Michael Barr (Treasury official)

Michael S. Barr

Michael S. Barr is the Roy F. and Jean Humphrey Proffitt Professor of Law at the University of Michigan Law School and Professor of Public Policy at the Gerald R. Ford School of Public Policy. Previously he served as Assistant Secretary for Financial Institutions of the U.S. Treasury Department, where he helped to develop and pass the Dodd–Frank Act.[1]

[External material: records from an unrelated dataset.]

Ltac through_trace :=
  unfold exec, outcome, counted, sized; cbn [fst snd updated foldl update];
  repeat first
    [ rewrite counterValue_incAt
    | rewrite counterValue_observeAt
    | rewrite counters_observeAt
    | rewrite histograms_incAt
    | rewrite histogramValue_incAt
    | rewrite histogramValue_observeAt
    | rewrite counterValue_incAt_ne by foreign_key
    | rewrite counters_incAt_ne by foreign_key
    | rewrite histogramValue_observeAt_ne by foreign_key
    | rewrite histograms_observeAt_ne by foreign_key ].


(** The request-size child after a call on a context with the three
    fields. *)
Lemma OnRequest_observes_request_size_child now ctx req resp rw r si st ri :
  ctxServerInfo ctx = Some si ->
  ctxStartTime ctx = Some st ->
  ctxRequestInfo ctx = Some ri ->
  histogramValue (exec (OnRequest now ctx req resp rw) r)
    (serverKey (prometheus.Name (histogramOpts requestSize)) si)
    (upperBounds requestSize)
  = observe (upperBounds requestSize) (inject_Z (RequestSize ri))
      (histogramValue r (serverKey (prometheus.Name (histogramOpts requestSize)) si)
         (upperBounds requestSize)).
Proof.
  intros Hsi Hst Hri.
  rewrite fire_effects_request. unfold requestUpdates. rewrite Hsi, Hst, Hri.
  destruct resp as [resp|]; by through_trace.
Qed.

(** ** Further properties of the hooks *)


(** X2: an [OnRequest] on a context that carries the three fields returns
    normally and observes the request size once into the request-size child
    of the three server labels, with a response and without one; no other
    child of the family changes. *)
Theorem OnRequest_observes_request_size now ctx req resp rw r si st ri :
  ctxServerInfo ctx = Some si ->
  ctxStartTime ctx = Some st ->
  ctxRequestInfo ctx = Some ri ->
  let r' := exec (OnRequest now ctx req resp rw) r in
  let kq := serverKey (prometheus.Name (histogramOpts requestSize)) si in
  let bounds := upperBounds requestSize in
  outcome (OnRequest now ctx req resp rw) r = Ok tt
  /\ kq = ("request_size_bytes", [dnsserver.Name si; Proto si; Addr si])
  /\ histogramValue r' kq bounds
     = observe bounds (inject_Z (RequestSize ri)) (histogramValue r kq bounds)
  /\ observationCount r' kq = S (observationCount r kq)
  /\ forall k', k'.1 = "request_size_bytes" -> k' ≠ kq ->
       histograms r' !! k' = histograms r !! k'.
Proof.
  intros Hsi Hst Hri r' kq bounds. subst r' kq bounds.
  split.
  { unfold outcome. destruct resp as [resp|].
    - by rewrite (OnRequest_run_resp ctx si Hsi st Hst now req resp rw ri r Hri).
    - by rewrite (OnRequest_run_dropped ctx si Hsi st Hst now req rw ri r Hri). }
  split; [done |].
  rewrite fire_effects_request. unfold requestUpdates. rewrite Hsi, Hst, Hri.
  repeat split; intros; destruct resp as [resp|];
    try (by through_trace);
    rewrite observationCount_updated; unfold tally; simpl;
    rewrite bool_decide_eq_true_2 by done; simpl; lia.
Qed.

(** X3: a hook that finds no server info panics with the registry untouched,
    and so does [OnRequest] when the server info is there and the start time
    is not: these two failures leave no partial update. The panic names the
    first field that is missing. *)
Theorem missing_field_leaves_registry now ctx req resp rw (e : error) (v : any) r :
  (ctxServerInfo ctx = None ->
     OnRequest now ctx req resp rw r = (Panic MissingServerInfo, r)
     /\ OnInvalidMsg ctx r = (Panic MissingServerInfo, r)
     /\ OnError ctx e r = (Panic MissingServerInfo, r)
     /\ OnPanic ctx v r = (Panic MissingServerInfo, r))
  /\ (is_Some (ctxServerInfo ctx) -> ctxStartTime ctx = None ->
        OnRequest now ctx req resp rw r = (Panic MissingStartTime, r)).
Proof.
  split.
  - intros Hsi. split; [by apply OnRequest_run_noserver |].
    by apply server_hooks_run_noserver.
  - intros [si Hsi] Hst. by apply (OnRequest_run_nostart now ctx req resp rw r si).
Qed.


(** X5: on any context, well formed or not, [OnRequest] changes no counter
    child outside request-total and response-rcode-total and no histogram
    child outside its three histogram families; [OnInvalidMsg], [OnError]
    and [OnPanic] change no histogram at all and no counter child outside
    their own family. *)
Theorem hooks_keep_to_their_families now ctx req resp rw (e : error) (v : any) r :
  (forall k, k.1 ≠ "request_total" -> k.1 ≠ "response_rcode_total" ->
     counters (exec (OnRequest now ctx req resp rw) r) !! k = counters r !! k)
  /\ (forall k, k.1 ≠ "request_duration_seconds" -> k.1 ≠ "request_size_bytes" ->
        k.1 ≠ "response_size_bytes" ->
        histograms (exec (OnRequest now ctx req resp rw) r) !! k = histograms r !! k)
  /\ histograms (exec (OnInvalidMsg ctx) r) = histograms r
  /\ histograms (exec (OnError ctx e) r) = histograms r
  /\ histograms (exec (OnPanic ctx v) r) = histograms r
  /\ (forall k, k.1 ≠ "invalid_msg_total" ->
        counters (exec (OnInvalidMsg ctx) r) !! k = counters r !! k)
  /\ (forall k, k.1 ≠ "error_total" ->
        counters (exec (OnError ctx e) r) !! k = counters r !! k)
  /\ (forall k, k.1 ≠ "panic_total" ->
        counters (exec (OnPanic ctx v) r) !! k = counters r !! k).
Proof.
  rewrite fire_effects_request.
  rewrite (fire_effects (InvalidMsg ctx)), (fire_effects (ErrorSeen ctx e)),
    (fire_effects (PanicSeen ctx v)).
  simpl. unfold requestUpdates, serverUpdates.
  repeat split; intros;
    destruct (ctxServerInfo ctx) as [si|]; try done;
    try (destruct (ctxStartTime ctx) as [st|]; [|done];
         destruct (ctxRequestInfo ctx) as [ri|]; [destruct resp as [resp|]|]);
    by through_trace.
Qed.

(** X6: the hooks of one server leave the children of every other server
    alone: a call on a context whose server info names [si] changes no
    counter child and no histogram child whose first label value is not the
    name of [si]. *)
Theorem hooks_keep_to_their_server now ctx req resp rw (e : error) (v : any) r si k :
  ctxServerInfo ctx = Some si ->
  head k.2 ≠ Some (dnsserver.Name si) ->
  let unchanged r' :=
    counters r' !! k = counters r !! k /\ histograms r' !! k = histograms r !! k in
  unchanged (exec (OnRequest now ctx req resp rw) r)
  /\ unchanged (exec (OnInvalidMsg ctx) r)
  /\ unchanged (exec (OnError ctx e) r)
  /\ unchanged (exec (OnPanic ctx v) r).
Proof.
  intros Hsi Hk unchanged. subst unchanged. cbn beta.
  rewrite fire_effects_request.
  rewrite (fire_effects (InvalidMsg ctx)), (fire_effects (ErrorSeen ctx e)),
    (fire_effects (PanicSeen ctx v)).
  simpl. unfold requestUpdates, serverUpdates. rewrite Hsi.
  repeat split;
    try (destruct (ctxStartTime ctx) as [st|]; [|done];
         destruct (ctxRequestInfo ctx) as [ri|]; [destruct resp as [resp|]|]);
    by through_trace.
Qed.

(** X7: no call of a hook, on any context and whether it returns or panics,
    lowers a counter child or the number of observations of a histogram
    child; so over any sequence of calls every child only grows. *)
Theorem serve_monotone (evs more : list Event) r (k : Key) :
  (counterValue (serve evs r) k <= counterValue (serve (evs ++ more)%list r) k)%nat
  /\ (observationCount (serve evs r) k
      <= observationCount (serve (evs ++ more)%list r) k)%nat.
Proof.
  unfold serve. rewrite foldl_app. fold (serve evs r). fold (serve more (serve evs r)).
  rewrite (serve_effects more), counterValue_updated, observationCount_updated. lia.
Qed.

(** X8: the counters do not depend on the order of the calls: two sequences
    with the same calls, in any order, leave the same counter children and
    the same number of observations in every histogram child. *)
Theorem serve_order_irrelevant (evs evs' : list Event) r :
  evs ≡ₚ evs' ->
  counters (serve evs r) = counters (serve evs' r)
  /\ forall k, observationCount (serve evs r) k = observationCount (serve evs' r) k.
Proof.
  intros Hperm. rewrite !serve_effects.
  assert (flat_map effects evs ≡ₚ flat_map effects evs') as Hus
    by (by apply Permutation_flat_map).
  split.
  - apply map_eq. intros k. rewrite !counters_updated.
    by rewrite (tally_Permutation _ _ _ Hus).
  - intros k. rewrite !observationCount_updated.
    by rewrite (tally_Permutation _ _ _ Hus).
Qed.

Lemma tally_flat_map_effects (p q : Update -> bool) (evs : list Event) :
  (forall ev, tally p (effects ev) = tally q (effects ev)) ->
  tally p (flat_map effects evs) = tally q (flat_map effects evs).
Proof.
  intros H. induction evs as [|ev evs IH]; [done|].
  simpl. by rewrite !tally_app, H, IH.
Qed.

Lemma tally_flat_map_effects_le (p q : Update -> bool) (evs : list Event) :
  (forall ev, (tally p (effects ev) <= tally q (effects ev))%nat) ->
  (tally p (flat_map effects evs) <= tally q (flat_map effects evs))%nat.
Proof.
  intros H. induction evs as [|ev evs IH]; [done|].
  simpl. rewrite !tally_app. specialize (H ev). lia.
Qed.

Barr received degrees from Yale College, where he graduated summa cum laude with honors in history in 1987, Magdalen College, Oxford University, where he was a Rhodes Scholar and earned an M.Phil. in international affairs in 1989, and Yale Law School, from which he graduated in 1992.[2] He later served as a clerk for United States Supreme Court Justice David Souter and worked for the Policy Planning Staff of the State Department before first working for the U.S. Treasury Department and advising the White House during the Clinton administration. He returned to Treasury during the first two years of the Barack Obama administration, after which he returned to his teaching post at Michigan.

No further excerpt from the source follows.